For a typical tumor or condition within the skull, a custom-fit plastic mask is made for each patient. This mask, unlike the conventional metal head frame, is noninvasive and painless. With the mask in place, the patient undergoes a CT scan which is then used to precisely plan delivery of radiation to the tumor. In some instances, a MRI scan may also be necessary in order to fully visualize the tumor and nearby anatomy.

When tumors outside of the skull are treated, a mask is not made. Instead, a foam body cradle is custom-fit for the individual patient. Some patients require placement of tiny gold markers known as fiducials prior to treatment set-up. These metal fiducials are 3 to 4 mm long and are used to accurately target radiation from the CyberKnife® system. They must be implanted during a short 10- to 15-minute outpatient procedure prior to the CT scan.

Unlike frame-based procedures, where the entire process must be performed in a single day, a CyberKnife®patient does not need to wait in the hospital while the treatment plan is being developed. As a result, a patient can go home after setup and return on a separate day for treatment delivery.

Treatment planning

During treatment planning, the physicians and the medical physicist plan the details of radiation delivery to a tumor or other lesion. With traditional frame-based radiosurgical systems, the physician uses their prior experience and intuition to design an effective treatment dose for a specific target.

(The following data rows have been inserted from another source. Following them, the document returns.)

(* ===== verification/TaskService.v ===== *)
(** Scan tasks: the scheduler (src/internal/service/scannerv2/scheduler), the
    task service (src/internal/service/scannerv2/taskservice), the bookkeeping
    of a run (src/internal/service/scannerv2/runner/runner.go) and the statements
    they use.

    [ok] says of a statement whether it succeeds.  Of gocron, which is not part
    of the repository, the model has the map of registered jobs: registering
    fails on an expression it does not accept ([cron_ok]), a removed job does not
    fire, and a job does not start while a run of the same job is going on
    (singleton mode).  Goroutines show as the order of [exec_begin] and
    [exec_end].  Service operations are taken one at a time.  Foreign keys are
    not enforced, as the database is opened without them. *)

From stdpp Require sorting.
From S2P Require Import Prelude NetAddr Cidr Db DeviceStore Json TaskRules Scopes.

Open Scope Z_scope.

(** * Tables *)

Record ScanTask := mkScanTask {
  t_ID : Z;
  t_Name : string;
  t_Targets : string;
  t_CronExpr : string;
  t_PipelineConfig : string;
  t_GlobalLabels : string;
  t_Timeout : Z;
  t_ConcurrentHosts : Z;
  t_CredentialID : option Z;
  t_NetworkID : option Z;
  t_Enabled : Z;
  t_LastRunAt : option Z;
  t_NextRunAt : option Z;
  t_LastRunStatus : option string;
  t_CreatedAt : Z;
  t_UpdatedAt : Z
}.

Record TaskRun := mkRun {
  ru_ID : Z;
  ru_TaskID : Z;
  ru_Status : string;
  ru_TotalHosts : Z;
  ru_AliveHosts : Z;
  ru_NewHosts : Z;
  ru_UpdatedHosts : Z;
  ru_DurationMs : Z;
  ru_ErrorMessage : string;
  ru_StartedAt : option Z;
  ru_FinishedAt : option Z;
  ru_CreatedAt : Z
}.

Record TaskResult := mkTaskResult {
  re_ID : Z;
  re_TaskID : Z;
  re_RunID : option Z;
  re_Ip : string;
  re_Alive : Z;
  re_RttMs : Z;
  re_Ports : string;
  re_Services : string;
  re_SnmpData : string;
  re_PrometheusDetected : Z;
  re_PrometheusUrl : string;
  re_NodeExporterDetected : Z;
  re_NodeExporterUrl : string;
  re_NodeExporterData : string;
  re_ScannedAt : Z
}.

(** [tk_networks] holds id and cidr of the networks. *)
Record task_db := mkTaskDb {
  tk_tasks : gmap Z ScanTask;
  tk_seq : Z;
  tk_runs : list TaskRun;
  tk_runSeq : Z;
  tk_results : list TaskResult;
  tk_networks : list (Z * string)
}.

Inductive task_stmt :=
| StGetTask | StCreateTask | StDeleteTask | StUpdateTask | StToggle | StListEnabled | StListTasks | StCountTasks
| StNetwork | StStamp | StScope | StLatestRun | StCreateRun | StUpdateRun | StTaskStatus | StListRuns | StCountRuns
| StListResults | StCountResults | StStale.

#[export] Instance task_stmt_eq_dec : EqDecision task_stmt.
Proof. solve_decision. Defined.

Definition with_tasks (f : gmap Z ScanTask → gmap Z ScanTask) (db : task_db) : task_db :=
  mkTaskDb (f (tk_tasks db)) (tk_seq db) (tk_runs db) (tk_runSeq db) (tk_results db) (tk_networks db).

Definition with_runs (f : list TaskRun → list TaskRun) (db : task_db) : task_db :=
  mkTaskDb (tk_tasks db) (tk_seq db) (f (tk_runs db)) (tk_runSeq db) (tk_results db) (tk_networks db).

(** ** Statements on tasks *)

Record task_params := mkParams {
  pa_Name : string;
  pa_Targets : string;
  pa_CronExpr : string;
  pa_PipelineConfig : string;
  pa_GlobalLabels : string;
  pa_Timeout : Z;
  pa_ConcurrentHosts : Z;
  pa_CredentialID : option Z
}.

Definition CreateScanTask (now : Z) (p : task_params) (db : task_db) : ScanTask * task_db :=
  let id := tk_seq db + 1 in
  let t := mkScanTask id (pa_Name p) (pa_Targets p) (pa_CronExpr p) (pa_PipelineConfig p) (pa_GlobalLabels p) (pa_Timeout p)
             (pa_ConcurrentHosts p) (pa_CredentialID p) None 1 None None None now now in
  (t, mkTaskDb (<[id := t]> (tk_tasks db)) id (tk_runs db) (tk_runSeq db) (tk_results db) (tk_networks db)).
(* ===== verification/Discovery.v ===== *)
(** The passive discovery coordinator
    (src/internal/service/scannerv2/discovery: discovery.go,
    network_resolver.go): sightings of the sources are deduplicated against a
    memory window and the device table, attributed to a network, identified
    or synthesized, and handed to the device bridge.

    All events run on one consumer goroutine: a run is a sequence of timed
    inputs.  The outlet and the tables are a class, which the device bridge of
    [AgentReport] implements. *)

From S2P Require Import Prelude Db NetAddr Cidr Report DeviceStore DeviceBridge DeviceType ChangeDetect AgentReport Orchestrator.

Open Scope Z_scope.

(** * Events *)

Record NewHostEvent := mkSighting {
  ev_IP : string;
  ev_MAC : string;
  ev_Source : string;
  ev_Hints : fields
}.

Record statsSnapshot := mkStats {
  st_EventsReceived : Z;
  st_SuppressedRecent : Z;
  st_KnownHostSkipped : Z;
  st_IdentifyTriggered : Z;
  st_IdentifyAlive : Z;
  st_IdentifyDead : Z;
  st_DeviceRecorded : Z;
  st_MACOnlyEnriched : Z;
  st_MACOnlyAnchored : Z;
  st_OffNetworkDropped : Z
}.

Record recentEvent := mkRecent {
  re_IP : string;
  re_MAC : string;
  re_Source : string;
  re_Outcome : string;
  re_At : Z
}.

Definition maxRecentEvents : nat := 20.
Definition dedupTTL : Z := 5 * minute.
Definition maxObservedIPs : nat := 4096.
Definition maxObsPerIP : nat := 4.

Definition macAnchorSources : list string := ["lldp_frame"; "cdp_frame"; "passive:ebpf:nd"].

Definition is_anchor (ev : NewHostEvent) : bool := bool_decide (ev_Source ev ∈ macAnchorSources).

Definition hint (ev : NewHostEvent) (k : string) : string := get k (ev_Hints ev).

Definition wifi_hints : list (string * string) :=
  [("wifi_signal_dbm", "signal_dbm"); ("wifi_ssid", "ssid"); ("wifi_connected_secs", "connected_secs")].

In contrast, CyberKnife® treatment planning utilizes both physician and physicist experience, but also uses high-speed computer programs to develop an optimal pattern of radiation. During the CyberKnife® treatment planning process, once the physician/physicist has determined the volume and dose of radiation, the CyberKnife® computer performs millions of calculations to determine the best radiation delivery plan.

CyberKnife's treatment planning system uses the robot's high degree of maneuverability to allow a more even delivery of radiation throughout a tumor than can be achieved by traditional frame-based stereotactic radiosurgery systems.

Treatment delivery

At some point after planning, the patient returns to Capital Health for treatment delivery. CyberKnife®treatment follows the following basic format. The patient is fitted with the custom plastic mask (for tumors or abnormalities of the head) or body cradle (for tumors located outside of the head) and lies on the treatment table. Prior to beginning the actual radiation treatment, the imaging system obtains digital X-rays of the patient position.

This information is used to move the linear accelerator to the appropriate position. Subsequently, the robot moves and re-targets the linear accelerator at a large number of positions around the patient. At each position a small radiation beam is delivered.

This process is repeated at 50 to 300 different positions around the patient to complete the treatment. At various intervals, the linear accelerator stops and additional pictures are taken of the patient, which allows the CyberKnife® to track and compensate for small amounts of patient movement.

This entire process is painless, and it typically takes between 30 to 90 minutes to deliver all radiation beams. Generally, no sedation or anesthesia are used. The patient wears comfortable street clothing during the procedure. The patient treatment plan may specify one to four additional sessions of treatment. In that case, the patient will return to Capital Health the following day or days and treatment delivery will be repeated.

Completion & follow-up

Patients usually leave the hospital and resume their previous activity immediately following the treatment. The doctor may prescribe a steroid (anti-inflammatory) or a medication to prevent nausea following the treatment in some cases.

Follow-up imaging is done to monitor the tumor's progress. Patients will be informed of when to return for checkups after treatment is completed.